11 november 1859
Brief van Dekker aan Van Hasselt. Dubbel blaadje postpapier, waarvan twee blz. beschreven. (U.B. Amsterdam). Op blz. 3 plaatste Van Hasselt de aantekening: ‘ontvangen 12 Novb: 1859.’
Brussel 11 November 1859.
Z ∴ V ∴ M ∴
Ik heb U een verzoek te doen. Het is of gij en br ∴ van Lennep het handschrift van het boek zoudt willen lezen, dat ik wil (of wilde) uitgeven?
Nu weet ik zelf niet of dit verzoek eene onbescheidenheid is, of eene hulde. Het laatste is mijne bedoeling. Doch er is eigenbelang bij.

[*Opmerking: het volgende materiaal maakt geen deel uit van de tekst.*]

(* ===== verification/Model.v ===== *)
(** * The control-plane data model ([internal/controlplane/model.go])

    One record per Go struct; the field [F] of struct [S] is [S_F], with the
    prefixes shortened for the long names ([Repo_], [Gen_], [Replica_],
    [Transfer_], [Ref_], [OLease_], [ESet_], [Shard_], [Approval_]).  [zero_S]
    is Go's zero value of [S], what a missing map key reads as.  Finite float64
    fields are rationals: the code only compares them.  JSON columns are
    decoded values ([Json.v]). *)

From Stdlib Require Import QArith.
From S2P Require Import Prelude GoStd Json.

Record Job := mkJob {
  Job_ID : string;
  Job_Kind : string;
  Job_Target : string;
  Job_Payload : json_text;
  Job_Status : string;
  Job_Priority : Z;
  Job_Attempts : Z;
  Job_MaxAttempts : Z;
  Job_NotBefore : Time;
  Job_Affinity : string;
  Job_LeaseOwner : string;
  Job_LeaseUntil : Time;
  Job_CreatedAt : Time;
  Job_UpdatedAt : Time;
  Job_LastError : string
}.

#[export] Instance Job_settable : Settable Job :=
  fun r => mkJob (r.(Job_ID)) (r.(Job_Kind)) (r.(Job_Target)) (r.(Job_Payload))
    (r.(Job_Status)) (r.(Job_Priority)) (r.(Job_Attempts)) (r.(Job_MaxAttempts))
    (r.(Job_NotBefore)) (r.(Job_Affinity)) (r.(Job_LeaseOwner)) (r.(Job_LeaseUntil))
    (r.(Job_CreatedAt)) (r.(Job_UpdatedAt)) (r.(Job_LastError)).

Definition zero_Job : Job :=
  mkJob "" "" "" empty_text "" 0 0 0 time_zero "" "" time_zero time_zero time_zero "".

Record Repository := mkRepository {
  Repo_ID : string;
  Repo_Account : string;
  Repo_FullName : string;
  Repo_BackupRoot : string;
  Repo_IntervalSeconds : Z;
  Repo_Priority : Z;
  Repo_MirrorGitLab : bool;
  Repo_Enabled : bool;
  Repo_NextRunAt : Time;
  Repo_LastBackupAt : Time;
  Repo_LastGenerationID : string;
  Repo_LastBackupSuccessful : bool;
  Repo_UpdatedAt : Time
}.

#[export] Instance Repository_settable : Settable Repository :=
  fun r => mkRepository (r.(Repo_ID)) (r.(Repo_Account)) (r.(Repo_FullName))
    (r.(Repo_BackupRoot)) (r.(Repo_IntervalSeconds)) (r.(Repo_Priority))
    (r.(Repo_MirrorGitLab)) (r.(Repo_Enabled)) (r.(Repo_NextRunAt))
    (r.(Repo_LastBackupAt)) (r.(Repo_LastGenerationID)) (r.(Repo_LastBackupSuccessful))
    (r.(Repo_UpdatedAt)).

Definition zero_Repository : Repository :=
  mkRepository "" "" "" "" 0 0 false false time_zero time_zero "" false time_zero.

Record Generation := mkGeneration {
  Gen_ID : string;
  Gen_RepositoryID : string;
  Gen_Repository : string;
  Gen_MetaPath : string;
  Gen_CreatedAt : Time;
  Gen_Verified : bool;
  Gen_BundleSHA256 : string;
  Gen_LFSSHA256 : string
}.

#[export] Instance Generation_settable : Settable Generation :=
  fun r => mkGeneration (r.(Gen_ID)) (r.(Gen_RepositoryID)) (r.(Gen_Repository))
    (r.(Gen_MetaPath)) (r.(Gen_CreatedAt)) (r.(Gen_Verified)) (r.(Gen_BundleSHA256))
    (r.(Gen_LFSSHA256)).

Definition zero_Generation : Generation :=
  mkGeneration "" "" "" "" time_zero false "" "".

Record Agent := mkAgent {
  Agent_ID : string;
  Agent_Name : string;
  Agent_CertSubject : string;
  Agent_LabelsJSON : json_text;
  Agent_ReplicationPublicKey : string;
  Agent_Status : string;
  Agent_StorageHealth : string;
  Agent_StorageTotalBytes : Z;
  Agent_StorageFreeBytes : Z;
  Agent_StorageFreePercent : Q;
  Agent_StorageProbeMS : Z;
  Agent_StorageError : string;
  Agent_DiskRiskScore : Z;
  Agent_DiskModel : string;
  Agent_DiskSerial : string;
  Agent_DiskTemperatureC : Q;
  Agent_DiskPercentageUsed : Q;
  Agent_DiskMediaErrors : Z;
  Agent_DiskCriticalWarning : Z;
  Agent_InventoryRoot : string;
  Agent_InventoryObjects : Z;
  Agent_InventoryBytes : Z;
  Agent_InventoryJSON : json_text;
  Agent_LastSeenAt : Time;
  Agent_UpdatedAt : Time
}.

#[export] Instance Agent_settable : Settable Agent :=
  fun r => mkAgent (r.(Agent_ID)) (r.(Agent_Name)) (r.(Agent_CertSubject))
    (r.(Agent_LabelsJSON)) (r.(Agent_ReplicationPublicKey)) (r.(Agent_Status))
    (r.(Agent_StorageHealth)) (r.(Agent_StorageTotalBytes)) (r.(Agent_StorageFreeBytes))
    (r.(Agent_StorageFreePercent)) (r.(Agent_StorageProbeMS)) (r.(Agent_StorageError))
    (r.(Agent_DiskRiskScore)) (r.(Agent_DiskModel)) (r.(Agent_DiskSerial))
    (r.(Agent_DiskTemperatureC)) (r.(Agent_DiskPercentageUsed))
    (r.(Agent_DiskMediaErrors)) (r.(Agent_DiskCriticalWarning))
    (r.(Agent_InventoryRoot)) (r.(Agent_InventoryObjects)) (r.(Agent_InventoryBytes))
    (r.(Agent_InventoryJSON)) (r.(Agent_LastSeenAt)) (r.(Agent_UpdatedAt)).

Definition zero_Agent : Agent :=
  mkAgent "" "" "" empty_text "" "" "" 0 0 0%Q 0 "" 0 "" "" 0%Q 0%Q 0 0 "" 0 0
    empty_text time_zero time_zero.

Record GenerationReplica := mkGenerationReplica {
  Replica_GenerationID : string;
  Replica_RepositoryID : string;
  Replica_AgentID : string;
  Replica_MetaPath : string;
  Replica_State : string;
  Replica_Bytes : Z;
  Replica_SHA256 : string;
  Replica_VerifiedAt : Time;
  Replica_UpdatedAt : Time
}.

#[export] Instance GenerationReplica_settable : Settable GenerationReplica :=
  fun r => mkGenerationReplica (r.(Replica_GenerationID)) (r.(Replica_RepositoryID))
    (r.(Replica_AgentID)) (r.(Replica_MetaPath)) (r.(Replica_State)) (r.(Replica_Bytes))
    (r.(Replica_SHA256)) (r.(Replica_VerifiedAt)) (r.(Replica_UpdatedAt)).

Definition zero_GenerationReplica : GenerationReplica :=
  mkGenerationReplica "" "" "" "" "" 0 "" time_zero time_zero.

Record ReplicationTransfer := mkReplicationTransfer {
  Transfer_ID : string;
  Transfer_GenerationID : string;
  Transfer_RepositoryID : string;
  Transfer_SourceAgent : string;
  Transfer_TargetAgent : string;
  Transfer_SpoolPath : string;
  Transfer_State : string;
  Transfer_Bytes : Z;
  Transfer_SHA256 : string;
  Transfer_ExpiresAt : Time;
  Transfer_UpdatedAt : Time
}.

#[export] Instance ReplicationTransfer_settable : Settable ReplicationTransfer :=
  fun r => mkReplicationTransfer (r.(Transfer_ID)) (r.(Transfer_GenerationID))
    (r.(Transfer_RepositoryID)) (r.(Transfer_SourceAgent)) (r.(Transfer_TargetAgent))
    (r.(Transfer_SpoolPath)) (r.(Transfer_State)) (r.(Transfer_Bytes))
    (r.(Transfer_SHA256)) (r.(Transfer_ExpiresAt)) (r.(Transfer_UpdatedAt)).

Definition zero_ReplicationTransfer : ReplicationTransfer :=
  mkReplicationTransfer "" "" "" "" "" "" "" 0 "" time_zero time_zero.

Record ObjectRef := mkObjectRef {
  Ref_Digest : string;
  Ref_Kind : string;
  Ref_Bytes : Z;
  Ref_RefCount : Z;
  Ref_UpdatedAt : Time
}.

#[export] Instance ObjectRef_settable : Settable ObjectRef :=
  fun r => mkObjectRef (r.(Ref_Digest)) (r.(Ref_Kind)) (r.(Ref_Bytes))
    (r.(Ref_RefCount)) (r.(Ref_UpdatedAt)).

Definition zero_ObjectRef : ObjectRef :=
  mkObjectRef "" "" 0 0 time_zero.

Record ObjectLease := mkObjectLease {
  OLease_ID : string;
  OLease_Digest : string;
  OLease_Owner : string;
  OLease_ExpiresAt : Time;
  OLease_UpdatedAt : Time
}.

#[export] Instance ObjectLease_settable : Settable ObjectLease :=
  fun r => mkObjectLease (r.(OLease_ID)) (r.(OLease_Digest)) (r.(OLease_Owner))
    (r.(OLease_ExpiresAt)) (r.(OLease_UpdatedAt)).

Definition zero_ObjectLease : ObjectLease :=
  mkObjectLease "" "" "" time_zero time_zero.

Record ErasureSet := mkErasureSet {
  ESet_ObjectSHA256 : string;
  ESet_OriginalBytes : Z;
  ESet_DataShards : Z;
  ESet_ParityShards : Z;
  ESet_BlockBytes : Z;
  ESet_State : string;
  ESet_CreatedAt : Time;
  ESet_UpdatedAt : Time
}.

#[export] Instance ErasureSet_settable : Settable ErasureSet :=
  fun r => mkErasureSet (r.(ESet_ObjectSHA256)) (r.(ESet_OriginalBytes))
    (r.(ESet_DataShards)) (r.(ESet_ParityShards)) (r.(ESet_BlockBytes)) (r.(ESet_State))
    (r.(ESet_CreatedAt)) (r.(ESet_UpdatedAt)).

Definition zero_ErasureSet : ErasureSet :=
  mkErasureSet "" 0 0 0 0 "" time_zero time_zero.

Record ErasureShard := mkErasureShard {
  Shard_ObjectSHA256 : string;
  Shard_ShardIndex : Z;
  Shard_ShardSHA256 : string;
  Shard_AgentID : string;
  Shard_FailureDomain : string;
  Shard_State : string;
  Shard_Bytes : Z;
  Shard_UpdatedAt : Time
}.

#[export] Instance ErasureShard_settable : Settable ErasureShard :=
  fun r => mkErasureShard (r.(Shard_ObjectSHA256)) (r.(Shard_ShardIndex))
    (r.(Shard_ShardSHA256)) (r.(Shard_AgentID)) (r.(Shard_FailureDomain))
    (r.(Shard_State)) (r.(Shard_Bytes)) (r.(Shard_UpdatedAt)).

Definition zero_ErasureShard : ErasureShard :=
  mkErasureShard "" 0 "" "" "" "" 0 time_zero.

Record RestoreApproval := mkRestoreApproval {
  Approval_ID : string;
  Approval_Repository : string;
  Approval_GenerationID : string;
  Approval_Target : string;
  Approval_RequestedBy : string;
  Approval_ApprovedBy : string;
  Approval_Status : string;
  Approval_CreatedAt : Time;
  Approval_ExpiresAt : Time;
  Approval_UpdatedAt : Time
}.

#[export] Instance RestoreApproval_settable : Settable RestoreApproval :=
  fun r => mkRestoreApproval (r.(Approval_ID)) (r.(Approval_Repository))
    (r.(Approval_GenerationID)) (r.(Approval_Target)) (r.(Approval_RequestedBy))
    (r.(Approval_ApprovedBy)) (r.(Approval_Status)) (r.(Approval_CreatedAt))
    (r.(Approval_ExpiresAt)) (r.(Approval_UpdatedAt)).

Definition zero_RestoreApproval : RestoreApproval :=
  mkRestoreApproval "" "" "" "" "" "" "" time_zero time_zero time_zero.

Record Stats := mkStats {
  Stats_QueuedJobs : Z;
  Stats_RunningJobs : Z;
  Stats_FailedJobs : Z;
  Stats_Repositories : Z;
  Stats_DueRepositories : Z;
  Stats_Generations : Z;
  Stats_ConnectedAgents : Z;
  Stats_StrandedJobs : Z;
  Stats_ReadyReplicas : Z;
  Stats_ReplicaDeficits : Z;
  Stats_PendingApprovals : Z;
  Stats_ActiveTransfers : Z;
  Stats_DegradedStorageAgents : Z;
  Stats_UnhealthyStorageAgents : Z;
  Stats_ObjectRefs : Z;
  Stats_ActiveObjectLeases : Z;
  Stats_ErasureSets : Z;
  Stats_ErasureShardCopies : Z
}.

#[export] Instance Stats_settable : Settable Stats :=
  fun r => mkStats (r.(Stats_QueuedJobs)) (r.(Stats_RunningJobs)) (r.(Stats_FailedJobs))
    (r.(Stats_Repositories)) (r.(Stats_DueRepositories)) (r.(Stats_Generations))
    (r.(Stats_ConnectedAgents)) (r.(Stats_StrandedJobs)) (r.(Stats_ReadyReplicas))
    (r.(Stats_ReplicaDeficits)) (r.(Stats_PendingApprovals)) (r.(Stats_ActiveTransfers))
    (r.(Stats_DegradedStorageAgents)) (r.(Stats_UnhealthyStorageAgents))
    (r.(Stats_ObjectRefs)) (r.(Stats_ActiveObjectLeases)) (r.(Stats_ErasureSets))
    (r.(Stats_ErasureShardCopies)).

Definition zero_Stats : Stats :=
  mkStats 0 0 0 0 0 0 0 0 0 0 0 0 0 0 0 0 0 0.

(** ** Constants *)

Definition LocalWorkerAffinity : string := "__repoark_local__".

Definition JobQueued : string := "queued".
Definition JobRunning : string := "running".
Definition JobSucceeded : string := "succeeded".
Definition JobFailed : string := "failed".

Definition ReplicaReady : string := "ready".
Definition ReplicaStaging : string := "staging".
Definition ReplicaFailed : string := "failed".

Definition TransferReceiving : string := "receiving".
Definition TransferReady : string := "ready".
Definition TransferConsumed : string := "consumed".

Definition ApprovalPending : string := "pending".
Definition ApprovalApproved : string := "approved".
Definition ApprovalScheduled : string := "scheduled".
Definition ApprovalExecuted : string := "executed".
Definition ApprovalExpired : string := "expired".

Definition ErasureReady : string := "ready".
Definition ErasureDegraded : string := "degraded".
Definition ErasureFailed : string := "failed".
Definition ShardReady : string := "ready".
Definition ShardStaging : string := "staging".
Definition ShardFailed : string := "failed".

(** [newID(prefix)]: the prefix and a token made of the current time and 80
    random bits ([crypto/rand]); the token is an argument of the operations
    that draw one. *)
Definition newID (prefix token : string) : string := prefix +:+ "_" +:+ token.

#[export] Instance newID_inj prefix : Inj (=) (=) (newID prefix).
Proof. intros x y H. unfold newID in H. by simplify_eq. Qed.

Mijne vrouw die mij genoeg lief heeft om ingenomen te zijn met Max Havelaar, schrijft mij heden dat mijn broeder, bij wien zij woont, dezelfde opmerking gemaakt heeft als br ∴ de Vries, die toen hij bij mij was na het aanhoor en van een paar regels uitriep: ‘dat moet ge eerst den Koning aanbieden.’
Ik antwoord heden dat men mijn handschrift aan U zoude aanbieden, en mijn broeder zal zoo vrij wezen U in den loop der volgende week daarover te komen spreken.
Ik had voor een en ander beleefdheidshalve eerst uwe vergunning moeten vragen, maar dat kostte mij vele dagen oponthoud, en ik heb grooten haast, want ik weet niet, hoe ik mij in het leven zal houden over zeer korten tijd.
Wilt gij mij die bruske beschikking over uwe welwillendheid vergeven? Na het lezen van Max Havelaar ben ik daarvan zeker.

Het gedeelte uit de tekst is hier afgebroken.